WHAT NEEDS TO BE DONE: Look below for the line containing "filenames_mode : Z;" and the line containing "Record fscrypt_key_specifier : Type"; repeat exactly those two lines and all lines between them, and nothing else.

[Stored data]
(** * vold KeyUtil: installing and evicting fscrypt keys

    A shallow embedding of [KeyUtil.cpp].  Every function of the source
    becomes a program of the monad [Prog]: a finite tree whose nodes are the
    calls the function makes to the kernel, to libkeyutils and to the
    storage collaborators, whose edges are the values those calls may
    return, and whose leaves are the function's return value together with
    the final contents of its output parameters.  A program is run against
    an arbitrary environment ([run]); theorems quantify over every
    environment, and concrete environments serve as examples.

    Conventions.
    - An output parameter ([KeyBuffer* key], [EncryptionPolicy* policy],
      [fscrypt_key_specifier* spec]) is passed in and returned next to the
      [bool] result, so that "unchanged on failure" can be stated.
    - A single thread's calls are recorded.  Destructors are not recorded:
      the release of [fscrypt_keyring_mutex] by [std::lock_guard], the
      closing of a [unique_fd] and the zeroing of a [KeyBuffer].
    - [size_t] values are [nat]; [int], [key_serial_t], [__u32] and
      [std::chrono::milliseconds] counts are [Z], with the conversions of
      the source written out where a value changes type. *)

From Stdlib Require Import ZArith String Ascii Bool Lia List.
From Stdlib.Strings Require Import Byte.
Import ListNotations.
Local Open Scope Z_scope.

Set Implicit Arguments.

(** ** Constants of the kernel interface

    The values below are those of [<linux/fscrypt.h>], [<errno.h>],
    [<keyutils.h>] and [<openssl/sha.h>], which the source includes. *)

(** Modelled from the spec: the descriptor of a version-1 policy is 8 bytes
    long ([FSCRYPT_KEY_DESCRIPTOR_SIZE] of [<linux/fscrypt.h>], not under
    src/). *)
Definition FSCRYPT_KEY_DESCRIPTOR_SIZE : nat := 8.

(** Modelled from the spec: the identifier of a version-2 policy is 16 bytes
    long ([FSCRYPT_KEY_IDENTIFIER_SIZE] of [<linux/fscrypt.h>], not under
    src/). *)
Definition FSCRYPT_KEY_IDENTIFIER_SIZE : nat := 16.

(** The fixed maximum key size; the comment in [installKey] (two halves of
    32 bytes) agrees with the header's 64. *)
Definition FSCRYPT_MAX_KEY_SIZE : nat := 64.

Definition SHA512_DIGEST_LENGTH : nat := 64.

Definition FSCRYPT_KEY_SPEC_TYPE_DESCRIPTOR : Z := 1.
Definition FSCRYPT_KEY_SPEC_TYPE_IDENTIFIER : Z := 2.
Definition FSCRYPT_KEY_REMOVAL_STATUS_FLAG_FILES_BUSY : Z := 1.
Definition FSCRYPT_KEY_REMOVAL_STATUS_FLAG_OTHER_USERS : Z := 2.
Definition FSCRYPT_KEY_STATUS_INCOMPLETELY_REMOVED : Z := 3.
Definition __FSCRYPT_ADD_KEY_FLAG_HW_WRAPPED : Z := 1.
Definition KEY_SPEC_SESSION_KEYRING : Z := -3.
Definition ENOTTY : Z := 25.
Definition EFAULT : Z := 14.
Definition INT_MAX : Z := 2147483647.

(** Conversion of an integer to [int] (two's complement, 32 bits). *)
Definition to_int (z : Z) : Z := (z + 2 ^ 31) mod 2 ^ 32 - 2 ^ 31.

(** Conversion of an integer to [__u32]. *)
Definition to_u32 (z : Z) : Z := z mod 2 ^ 32.

(** ** Data *)

(** [KeyBuffer] is a [std::vector<char>] with a zeroing allocator. *)
Definition KeyBuffer : Type := list byte.

(** [KeyBuffer(size)]: [size] value-initialised bytes. *)
Definition KeyBuffer_new (size : nat) : KeyBuffer := repeat x00 size.

(** What a buffer holds after a callee has stored [src] at its start: the
    callee never writes past the end of the buffer. *)
Definition overwrite (dst src : list byte) : list byte :=
  let written := firstn (length dst) src in
  written ++ skipn (length written) dst.

(** [memcpy(dst, src, n)] on a buffer at least [n] bytes long. *)
Definition memcpy (dst src : list byte) (n : nat) : list byte :=
  overwrite dst (firstn n src).

(** Modelled from the spec: [KeyGeneration] of [KeyUtil.h] (not under
    src/): desired size in bytes, whether generation is permitted, whether
    a hardware-wrapped key is required.  The field order is that of
    [neverGen]. *)
Record KeyGeneration : Type := {
  keysize : nat;
  allow_gen : bool;
  use_hw_wrapped_key : bool
}.

Definition neverGen : KeyGeneration :=
  {| keysize := 0; allow_gen := false; use_hw_wrapped_key := false |}.

(** Modelled from the spec: [KeyAuthentication] of [KeyStorage.h] (not under
    src/), an opaque authentication token. *)
Definition KeyAuthentication : Type := string.

Module fscrypt.

(** Modelled from the spec: [EncryptionOptions] of libfscrypt (not under
    src/): the policy version, whether the key is hardware-wrapped, and
    the other filesystem-policy flags. *)
Record EncryptionOptions : Type := {
  version : Z;
  contents_mode : Z;
  filenames_mode : Z;
  flags : Z;
  use_hw_wrapped_key : bool
}.

(** Modelled from the spec: [EncryptionPolicy] of libfscrypt (not under
    src/): the options and the key reference, a byte string. *)
Record EncryptionPolicy : Type := {
  options : EncryptionOptions;
  key_raw_ref : list byte
}.

End fscrypt.

Import fscrypt (EncryptionOptions, EncryptionPolicy).

(** [struct fscrypt_key_specifier]: a type and a 32-byte union [u] whose
    members [descriptor] and [identifier] both start at its first byte. *)
Record fscrypt_key_specifier : Type := {
  spec_type : Z;
  spec_u : list byte
}.

Definition fscrypt_key_specifier_zero : fscrypt_key_specifier :=
  {| spec_type := 0; spec_u := repeat x00 32 |}.

(** [struct fscrypt_key], the payload of a legacy keyring entry. *)
Record fscrypt_key : Type := {
  mode : Z;
  raw : list byte;
  size : Z
}.

Definition fscrypt_key_zero : fscrypt_key :=
  {| mode := 0; raw := repeat x00 FSCRYPT_MAX_KEY_SIZE; size := 0 |}.

(** [struct fscrypt_add_key_arg]; [__flags] is the first reserved word. *)
Record fscrypt_add_key_arg : Type := {
  key_spec : fscrypt_key_specifier;
  raw_size : Z;
  __flags : Z;
  arg_raw : list byte
}.

(** ** Diagnostics *)

Inductive Severity : Type := DEBUG | INFO | WARNING | ERROR.

(** One constructor per [LOG]/[PLOG] statement of the source, with the
    values it prints; the error text [PLOG] appends and the process id
    printed with [Added_key] are left out. *)
Inductive LogMsg : Type :=
| Random_read_failed
| Generating_storage_key_not_allowed
| Cannot_generate_a_wrapped_key (keysize : nat)
| Generating_wrapped_storage_key
| Generating_standard_storage_key
| Kernel_doesnt_support_ADD_ENCRYPTION_KEY
| Unexpected_error_from_ADD_ENCRYPTION_KEY
| Detected_support_for_ADD_ENCRYPTION_KEY
| Wrong_size_key (n : nat)
| Unable_to_find_device_keyring
| Failed_to_insert_key_into_keyring (device_keyring : Z)
| Added_key (key_id : Z) (ref : string) (device_keyring : Z)
| Invalid_key_specifier_size_v1 (n : nat)
| Invalid_key_specifier_size_v2 (n : nat)
| Invalid_encryption_policy_version (v : Z)
| Failed_to_open_to_install_key (mountpoint : string)
| Failed_to_install_fscrypt_key (mountpoint : string)
| Installed_fscrypt_key (ref mountpoint : string)
| Failed_to_unlink_key (key_serial : Z) (ref : string)
| Unlinked_key (key_serial : Z) (ref : string)
| Failed_to_open_to_evict_key (mountpoint : string)
| Failed_to_get_status (ref mountpoint : string)
| Key_status_changed (ref : string)
| Failed_to_clean_up_busy_files (ref mountpoint : string)
| Still_added_by_other_users (ref : string)
| Successfully_cleaned_up_busy_files (ref : string) (total_wait_time : Z)
| Files_still_open_after_waiting (total_wait_time : Z) (ref : string)
| Waiting_never_completed (ref : string)
| Failed_to_evict_fscrypt_key (ref mountpoint : string)
| Evicted_fscrypt_key (ref mountpoint : string)
| Files_still_open_punting (ref : string)
| Key_exists_using (key_path : string)
| No_key_found_in (key_path : string)
| Creating_new_key_in (key_path : string).

(** ** Calls to the environment

    [Sys X] is a call whose answer has type [X].  A call that writes
    through a pointer answers with what it wrote. *)
Inductive Sys : Type -> Type :=
(* Utils.h: the status, and the bytes delivered into the buffer *)
| ReadRandomBytes (n : nat) : Sys (Z * list byte)
(* KeyStorage.h: the result, and the new contents of [*key] *)
| generateWrappedStorageKey (key : KeyBuffer) : Sys (bool * KeyBuffer)
| retrieveKey (key_path : string) (auth : KeyAuthentication) (key : KeyBuffer)
    : Sys (bool * KeyBuffer)
| storeKeyAtomically (key_path tmp_path : string) (auth : KeyAuthentication)
    (key : KeyBuffer) : Sys bool
| pathExists (path : string) : Sys bool
(* open(path, O_RDONLY | O_DIRECTORY | O_CLOEXEC): the descriptor or -1 *)
| open (path : string) : Sys Z
(* ioctl(fd, FS_IOC_ADD_ENCRYPTION_KEY, NULL): the value of errno after it *)
| ioctl_ADD_ENCRYPTION_KEY_NULL (fd : Z) : Sys Z
(* ioctl(fd, FS_IOC_ADD_ENCRYPTION_KEY, arg): the return value, and the
   identifier the kernel stores in arg->key_spec.u.identifier when the
   specifier is identifier-typed *)
| ioctl_ADD_ENCRYPTION_KEY (fd : Z) (arg : fscrypt_add_key_arg)
    : Sys (Z * list byte)
(* ioctl(fd, FS_IOC_REMOVE_ENCRYPTION_KEY, arg): the return value and
   arg->removal_status_flags *)
| ioctl_REMOVE_ENCRYPTION_KEY (fd : Z) (key_spec : fscrypt_key_specifier)
    : Sys (Z * Z)
(* ioctl(fd, FS_IOC_GET_ENCRYPTION_KEY_STATUS, arg): the return value and
   arg->status *)
| ioctl_GET_ENCRYPTION_KEY_STATUS (fd : Z) (key_spec : fscrypt_key_specifier)
    : Sys (Z * Z)
(* keyutils.h: keyctl_search(ringid, type, description, 0) and
   add_key(type, description, &fs_key, sizeof(fs_key), ringid) answer a
   serial or -1, keyctl_unlink(id, ringid) answers 0 or -1 *)
| keyctl_search (ringid : Z) (type description : string) : Sys Z
| add_key (type description : string) (payload : fscrypt_key) (ringid : Z)
    : Sys Z
| keyctl_unlink (id ringid : Z) : Sys Z
(* std::this_thread::sleep_for, in milliseconds *)
| sleep_for (wait_time : Z) : Sys unit
(* std::thread(waitForBusyFiles, key_spec, ref, mountpoint).detach() *)
| thread_waitForBusyFiles (key_spec : fscrypt_key_specifier)
    (ref mountpoint : string) : Sys unit.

TASK OUTPUT:
  filenames_mode : Z;
  flags : Z;
  use_hw_wrapped_key : bool
}.

(** Modelled from the spec: [EncryptionPolicy] of libfscrypt (not under
    src/): the options and the key reference, a byte string. *)
Record EncryptionPolicy : Type := {
  options : EncryptionOptions;
  key_raw_ref : list byte
}.

End fscrypt.

Import fscrypt (EncryptionOptions, EncryptionPolicy).

(** [struct fscrypt_key_specifier]: a type and a 32-byte union [u] whose
    members [descriptor] and [identifier] both start at its first byte. *)
Record fscrypt_key_specifier : Type := {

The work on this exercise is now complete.